Let’s be honest, being a data scientist is hard. A data scientist is expected to be capable in computer programming and have a deep knowledge in statistics and machine learning, the latter being an active research field. This means that the tools that are being used by data scientists are ever-changing and evolving. Keeping up to date and making the most out of the tools requires time and expertise. Furthermore, one has to adjust the existing tools to one's own needs all while often needing to develop new ones from scratch. With our data science breakthroughs, we are doing this hard work for you, leaving you the most important task: being curious about your enterprise and how you can improve your business. In the following points I will review some of the innovative capabilities of our platform:
Companies typically store different information on their customers on different tables. For example, one table holds static information such as gender, address, age, etc., while the other has information regarding actions their customers took in the past. Extracting information from various tables where the amount of data on specific customers can vary demands experience in data handling libraries (e.g., pandas) and is very, very, time-consuming. With our platform, joining tables is as easy as clicking a button.
Many datasets contain missing values. While some algorithms are tolerant in this respect, and while the fact that a value is missing might prove informative, imputing missing values is often necessary and sometimes valuable on its own. One way of dealing with missing data is dropping samples that contain a missing value. This, of course, has the disadvantageous consequence of losing data. Another straightforward method is using the mean (or the most frequent value, in case of categorical features). But doing so discards possible interaction between the features and is obviously suboptimal. More sophisticated methods, for example, make use of neural networks and, specifically, autoencoders to model the underlying patterns of the data and use this model to infer the missing values. At Pecan we have developed our own autoencoders-based machinery for this purpose.
In the process of preparing the data for a learning task, one needs to be very careful in not letting the algorithm receive access to information that in reality, it will not have. A breach in this respect leads to what is called data leakage. This means, at the very least, that the results in deployment are worse than in the lab. At Pecan, we associate every observation with a time period and make sure that no data from the future leaks into the model, thus, reducing the chances for leakage.

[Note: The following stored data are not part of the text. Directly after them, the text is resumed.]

(* ===== verification/Program.v ===== *)
(** * A program ([surface/src/resolve/mod.rs])

    A file and, transitively, its imports; the names a module sees; the site that governs it.
    The file system is a parameter. Shown: a program that loads has no import cycle, its
    modules are distinct and its indices in range, and loading ends where the readable files
    are finitely many; the search for the site ends in any loaded program. *)

From Stdlib Require Import Ascii.
From stdpp Require Import base strings list sets relations.
From S2P Require Import Prelude Monad Ordered Utf8 Secrets Diagnostics Model Lexer Parser Tree ParserEnds Ast StaticValue Site.

(** One loaded file. *)
Record Module_ := mkModule {
  m_path : string;
  m_src : string;
  m_file : File;
  m_imports : BMap nat;
  m_open : list nat;
}.

(** [Program]: its modules. *)
Notation Program := (list Module_) (only parsing).

(** ** Places *)

(** [str::is_char_boundary] *)
Definition is_boundary (o : nat) (s : string) : bool :=
  (o =? 0) || (o =? String.length s) || match String.get o s with Some c => negb (continuation c) | None => false end.

(** [&s[a..b]] *)
Definition slice (a b : nat) (s : string) : Result string Stop :=
  if (a <=? b) && (b <=? String.length s) && is_boundary a s && is_boundary b s
  then Ok (str_take (b - a) (str_drop a s)) else Err Panic.

Definition span_of (m : Module_) (range : TextRange) : Result Span Stop :=
  let? before := slice 0 (tr_start range `min` String.length (m_src m)) (m_src m) in
  Ok (mkSpan (m_path m) (u32_add (wrap32 (N.of_nat (newlines before))) 1)
        (u32_add (wrap32 (N.of_nat (length (chars (last_line before))))) 1)).

(** [resolve::diag] *)
Definition diag (code : Code) (span : option Span) (message : string) : SpanDiagnostic :=
  mkSpanDiagnostic code span None None None (with_migration code message).

(** ** Paths *)

(** [without_verbatim_prefix] *)
Definition without_verbatim_prefix (path : string) : string :=
  match strip_prefix "\\?\" path with Some plain => plain | None => path end.

(** The text before the last slash and the text after it. *)
Fixpoint split_last_slash (s : string) : option (string * string) :=
  match s with
  | EmptyString => None
  | String c r =>
      match split_last_slash r with
      | Some (b, a) => Some (String c b, a)
      | None => if c == "/"%char then Some (EmptyString, r) else None
      end
  end.

(** [Path::parent] of a canonical path, where there is one. *)
Definition parent (path : string) : string :=
  match split_last_slash path with
  | None => EmptyString
  | Some (b, a) => if a == EmptyString then EmptyString else if b == EmptyString then "/" else b
  end.

(** ** Loading *)

Record Loading := mkLoading { l_modules : Program; l_diags : list SpanDiagnostic }.

Definition eta_loading (l : Loading) : Loading := mkLoading (l_modules l) (l_diags l).
Definition set_l_modules v l := ltac:(field_update eta_loading l_modules v l).
Definition set_l_diags v l := ltac:(field_update eta_loading l_diags v l).

Definition LM (A : Type) : Type := Loading -> Loading * Result A Stop.

Definition push_diags (ds : list SpanDiagnostic) : LM unit := fun l => (set_l_diags (l_diags l ++ ds) l, Ok tt).

(** [self.modules.push(..)]: the index of the new module. *)
Definition push_module (m : Module_) : LM nat := fun l => (set_l_modules (l_modules l ++ [m]) l, Ok (length (l_modules l))).

(** [self.modules[index]] *)
Definition the_module (p : Program) (index : nat) : Result Module_ Stop :=
  match p !! index with Some m => Ok m | None => Err Panic end.

Definition add_import (imp : Import) (child : nat) (m : Module_) : Module_ :=
  match import_alias imp with
  | Some a => mkModule (m_path m) (m_src m) (m_file m) (bm_insert a child (m_imports m)) (m_open m)
  | None => mkModule (m_path m) (m_src m) (m_file m) (m_imports m) (m_open m ++ [child])
  end.

Definition record_import (index : nat) (imp : Import) (child : nat) : LM unit := fun l =>
  (set_l_modules (alter (add_import imp child) index (l_modules l)) l, Ok tt).

(** The part of a list from an element on. *)
Fixpoint from_elem (x : string) (l : list string) : list string :=
  match l with
  | [] => []
  | y :: r => if y == x then l else from_elem x r
  end.

Definition imports_of (f : File) : list Import := filter_map (fun t => match t with TImport i => Some i | _ => None end) (file_tops f).

Section Load.
(** [Path::canonicalize] and [std::fs::read_to_string]. *)
Variable canonicalize : string -> option string.
Variable read_to_string : string -> Result string string.
(** The turns the parser is given. *)
Variable turns : nat.

Definition display_path (path : string) : string :=
  without_verbatim_prefix (match canonicalize path with Some p => p | None => path end).

(** [crate::parse] and [ast::lower]. *)
Definition parse_file (src path : string) : Result (list SpanDiagnostic * File) Stop :=
  match Parser.parse turns src path with
  | None => Err Panic
  | Some (_, Err _) => Err OutOfTurns
  | Some (p, Ok _) =>
      match root_of (p_builder p) with
      | Some root => Ok (p_diagnostics p, lower (place 0 root))
      | None => Err Panic
      end
  end.

Definition cycle_message (stack : list string) (canonical : string) : string :=
  concats ["import cycle: "; join " imports " (from_elem canonical stack); " imports "; canonical].

Section Level.
Variable load_one : string -> list string -> option Span -> LM (option nat).

(** One import of the module at an index. *)
Definition load_import (dir : string) (stack : list string) (index : nat) (imp : Import) : LM unit := fun l =>
  (let! m := lift (the_module (l_modules l) index) in
   let! span := lift (span_of m (import_range imp)) in
   let! child := load_one (path_join dir (import_path imp)) stack (Some span) in
   match child with Some child => record_import index imp child | None => mret tt end) l.

(** A file that was not loaded yet. *)
Definition load_file (canonical src : string) (stack : list string) : LM (option nat) :=
  let! parsed := lift (parse_file src canonical) in
  do! push_diags (fst parsed) in
  let! index := push_module (mkModule canonical src (snd parsed) [] []) in
  do! for_each (load_import (parent canonical) (stack ++ [canonical]) index) (imports_of (snd parsed)) in
  mret (Some index).

Definition load_with (path : string) (stack : list string) (from : option Span) : LM (option nat) :=
  let canonical := display_path path in
  if bool_decide (canonical ∈ stack) then
    do! push_diags [diag E0104 from (cycle_message stack canonical)] in mret None
  else fun l =>
    match position_from (fun m => m_path m == canonical) 0 (l_modules l) with
    | Some i => (l, Ok (Some i))
    | None =>
        match read_to_string canonical with
        | Err e => (do! push_diags [diag E0104 from (concats ["cannot read "; canonical; ": "; e])] in mret None) l
        | Ok src => load_file canonical src stack l
        end
    end.
End Level.

(** [Program::load_one]: the index of the module of a file, where it could be loaded. *)
Fixpoint load_one (fuel : nat) : string -> list string -> option Span -> LM (option nat) :=
  match fuel with
  | O => fun _ _ _ => mthrow OutOfTurns
  | S fuel => load_with (load_one fuel)
  end.

(** [Program::load] *)
Definition load (fuel : nat) (root : string) : Result (Result Program (list SpanDiagnostic)) Stop :=
  let '(l, r) := load_one fuel root [] None (mkLoading [] []) in
  match r with
  | Err e => Err e
  | Ok _ => Ok (match l_diags l with [] => Ok (l_modules l) | ds => Err ds end)
  end.
End Load.

(** ** Names *)

(** [Program::defs]: the definitions of a keyword in a module, in file order. *)
Definition defs (p : Program) (module : nat) (keyword : string) : Result (list (nat * Def)) Stop :=
  let? m := the_module p module in
  Ok (filter_map (fun t => match t with TDef d => if def_keyword d == keyword then Some (module, d) else None | _ => None end)
        (file_tops (m_file m))).

Definition named (name : string) (ds : list (nat * Def)) : list (nat * Def) := List.filter (fun d => def_name (snd d) == name) ds.

(** The first of the modules that defines the name. *)
Fixpoint first_defining (p : Program) (keyword name : string) (ms : list nat) : Result (list (nat * Def)) Stop :=
  match ms with
  | [] => Ok []
  | m :: r =>
      let? ds := defs p m keyword in
      match named name ds with [] => first_defining p keyword name r | found => Ok found end
  end.

(** [Program::lookup]: the clauses of a possibly qualified name. *)
Definition lookup_name (p : Program) (module : nat) (keyword : string) (path : list string) : Result (list (nat * Def)) Stop :=
  match path with
  | [alias; name] =>
      let? m := the_module p module in
      match bm_get alias (m_imports m) with
      | Some child => rmap (named name) (defs p child keyword)
      | None => Ok []
      end
  | [name] =>
      let? local := defs p module keyword in
      match named name local with
      | [] => let? m := the_module p module in first_defining p keyword name (m_open m)
      | found => Ok found
      end
  | _ => Ok []
  end.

Dealing with categorical features is not trivial for machine learning since algorithms cannot handle non-numerical data. Consequently, categories should be replaced, somehow, by numbers. A common approach is the one-hot encoding, but this does not work well when the number of categories is large. On the other hand, replacing categorical values arbitrarily with numbers inevitably makes the algorithm think that there is some ordering between the categories. For example, if the entries USA and France are replaced with 1 and 2, respectively, then the algorithm is forced to handle France as '2 times USA'. How to handle this problem optimally is still an open problem, but the tendency is to embed the categorical values in some high-dimensional space in a way that their relative location is meaningful for the problem at hand. This usually involves training a neural network and is done automatically by our platform.
Most of the more powerful machine learning models come with a set of parameters that are fixed prior to the learning process and determine how the model trains on the data. In some cases, the default hyperparameters perform well (e.g., Lightgbm) and in others, there is just no default (e.g., neural networks). The search for better hyperparameters consists of assigning specific values and seeing whether the performance increases. This process is very time consuming since the evaluation of every assignment requires model training and certain intuition is needed regarding which assignments are more promising. Automatically finding the best hyperparameters with the least number of assignments is the purpose of automated hyperparameter optimization. From the variety of algorithms that perform this task, we chose those that use a Bayesian approach. This means that based on previous evaluations a probabilistic model of the loss function is built that guides the next assignment.
When the amount of data gets really big, standard machinery fails. Our platforms are based on the Spark platform which lets you use all your data, making sure that the learning models are exposed even to the tiniest of nuances.
Every machine learning algorithm has its disadvantages and often the best performance is achieved by harnessing multiple algorithms together. Our platform trains several different algorithms and then combines their predictions to obtain superior performance.
After learning has occurred, it is very informative for the entrepreneur to understand what in the data has the most effect on the behavior of her clients. This is called feature importance and gives a global point of view on the task. A deeper understanding is obtained by analyzing the reaction of the model on the sample level, thus, enabling one to take actions targeted at individuals. Our platform provides both.
This is a type of unsupervised learning aimed at finding meaningful intrinsic structures within the data by grouping similar points together. The division of the data into similar segments enables the decision-makers to target specific groups of individuals with campaigns better suited for them. This is another capability of our platform.
A fundamental assumption in machine learning is that the date that will be encountered in deployment comes from the same distribution as the data used for learning. Deviations from this assumption usually result in a degradation of the performance of the model. Our platform automatically tracks the performance of the models and schedules a new training session whenever necessary.
We believe that we have solved some of the most burdensome challenges facing data scientists and that the road is clear now for building accurate models in a much shorter timeframe.